Collected data:
_ _ _ _ _ _ _
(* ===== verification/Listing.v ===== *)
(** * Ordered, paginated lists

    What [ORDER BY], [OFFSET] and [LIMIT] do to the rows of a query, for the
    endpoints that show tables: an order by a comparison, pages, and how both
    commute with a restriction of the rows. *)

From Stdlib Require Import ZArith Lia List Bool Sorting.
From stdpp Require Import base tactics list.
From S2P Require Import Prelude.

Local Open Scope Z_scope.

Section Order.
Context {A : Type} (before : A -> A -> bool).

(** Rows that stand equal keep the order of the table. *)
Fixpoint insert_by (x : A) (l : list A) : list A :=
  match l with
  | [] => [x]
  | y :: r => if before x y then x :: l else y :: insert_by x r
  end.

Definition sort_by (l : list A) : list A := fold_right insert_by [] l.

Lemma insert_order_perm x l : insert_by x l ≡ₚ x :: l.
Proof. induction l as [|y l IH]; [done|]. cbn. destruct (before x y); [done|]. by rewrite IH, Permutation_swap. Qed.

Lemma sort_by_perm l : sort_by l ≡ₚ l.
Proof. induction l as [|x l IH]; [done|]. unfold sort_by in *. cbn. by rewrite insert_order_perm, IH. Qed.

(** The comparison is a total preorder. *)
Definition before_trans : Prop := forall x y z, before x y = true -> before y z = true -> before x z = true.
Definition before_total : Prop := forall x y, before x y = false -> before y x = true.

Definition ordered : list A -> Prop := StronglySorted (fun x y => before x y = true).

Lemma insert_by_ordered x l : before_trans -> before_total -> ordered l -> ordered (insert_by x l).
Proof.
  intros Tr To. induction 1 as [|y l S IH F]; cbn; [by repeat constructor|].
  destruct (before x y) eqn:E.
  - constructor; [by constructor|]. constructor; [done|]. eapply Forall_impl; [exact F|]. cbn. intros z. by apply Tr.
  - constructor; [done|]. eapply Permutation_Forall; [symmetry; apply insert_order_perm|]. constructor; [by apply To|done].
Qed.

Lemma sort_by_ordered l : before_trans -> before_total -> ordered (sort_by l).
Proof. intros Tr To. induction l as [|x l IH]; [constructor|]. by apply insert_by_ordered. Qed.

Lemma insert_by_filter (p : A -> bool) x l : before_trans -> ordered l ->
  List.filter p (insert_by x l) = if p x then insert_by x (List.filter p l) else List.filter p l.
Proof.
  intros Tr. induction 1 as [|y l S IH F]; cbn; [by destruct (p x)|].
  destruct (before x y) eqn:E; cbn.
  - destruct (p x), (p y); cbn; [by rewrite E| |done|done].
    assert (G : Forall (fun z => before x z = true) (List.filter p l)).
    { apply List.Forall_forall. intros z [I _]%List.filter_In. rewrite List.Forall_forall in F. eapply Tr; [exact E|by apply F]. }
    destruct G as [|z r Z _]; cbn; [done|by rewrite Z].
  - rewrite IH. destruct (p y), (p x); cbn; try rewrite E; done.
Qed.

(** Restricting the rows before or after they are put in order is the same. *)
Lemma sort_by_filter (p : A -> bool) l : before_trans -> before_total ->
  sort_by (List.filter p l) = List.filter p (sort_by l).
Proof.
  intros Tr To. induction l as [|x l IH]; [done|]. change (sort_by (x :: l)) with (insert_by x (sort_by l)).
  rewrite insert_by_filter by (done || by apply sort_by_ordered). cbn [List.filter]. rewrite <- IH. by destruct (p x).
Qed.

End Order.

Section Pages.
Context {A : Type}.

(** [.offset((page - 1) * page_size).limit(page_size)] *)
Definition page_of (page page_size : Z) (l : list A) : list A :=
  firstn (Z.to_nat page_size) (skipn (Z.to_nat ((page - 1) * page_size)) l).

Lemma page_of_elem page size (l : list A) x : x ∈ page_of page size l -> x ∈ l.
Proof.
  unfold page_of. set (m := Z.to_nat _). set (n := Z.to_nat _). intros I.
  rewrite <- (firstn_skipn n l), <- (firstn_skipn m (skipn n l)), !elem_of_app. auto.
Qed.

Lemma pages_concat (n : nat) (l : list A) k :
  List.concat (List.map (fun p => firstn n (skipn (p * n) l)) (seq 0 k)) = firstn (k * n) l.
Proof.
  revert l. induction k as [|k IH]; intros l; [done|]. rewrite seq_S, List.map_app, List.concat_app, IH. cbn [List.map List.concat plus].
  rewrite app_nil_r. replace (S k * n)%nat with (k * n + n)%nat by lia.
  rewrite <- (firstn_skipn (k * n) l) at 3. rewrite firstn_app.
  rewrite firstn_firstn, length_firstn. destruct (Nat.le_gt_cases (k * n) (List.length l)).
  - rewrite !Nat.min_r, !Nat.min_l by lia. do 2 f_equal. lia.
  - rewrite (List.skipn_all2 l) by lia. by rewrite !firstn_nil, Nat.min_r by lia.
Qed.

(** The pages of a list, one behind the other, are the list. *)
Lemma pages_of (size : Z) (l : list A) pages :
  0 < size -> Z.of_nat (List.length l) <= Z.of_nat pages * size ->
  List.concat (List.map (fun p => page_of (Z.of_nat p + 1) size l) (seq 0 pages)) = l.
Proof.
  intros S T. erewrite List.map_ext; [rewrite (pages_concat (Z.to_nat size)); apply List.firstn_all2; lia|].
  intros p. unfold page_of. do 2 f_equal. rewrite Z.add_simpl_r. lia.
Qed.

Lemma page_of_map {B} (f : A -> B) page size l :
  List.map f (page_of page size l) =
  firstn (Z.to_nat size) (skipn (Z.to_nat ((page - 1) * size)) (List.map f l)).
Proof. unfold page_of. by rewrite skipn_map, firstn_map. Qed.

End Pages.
_ _ _ _ _ _ _
--- TASK STATEMENT ---
Please show each line in the records above that contains "From".

--- SOLUTION FOR THIS PROBLEM ---
From Stdlib Require Import ZArith Lia List Bool Sorting.
From stdpp Require Import base tactics list.
From S2P Require Import Prelude.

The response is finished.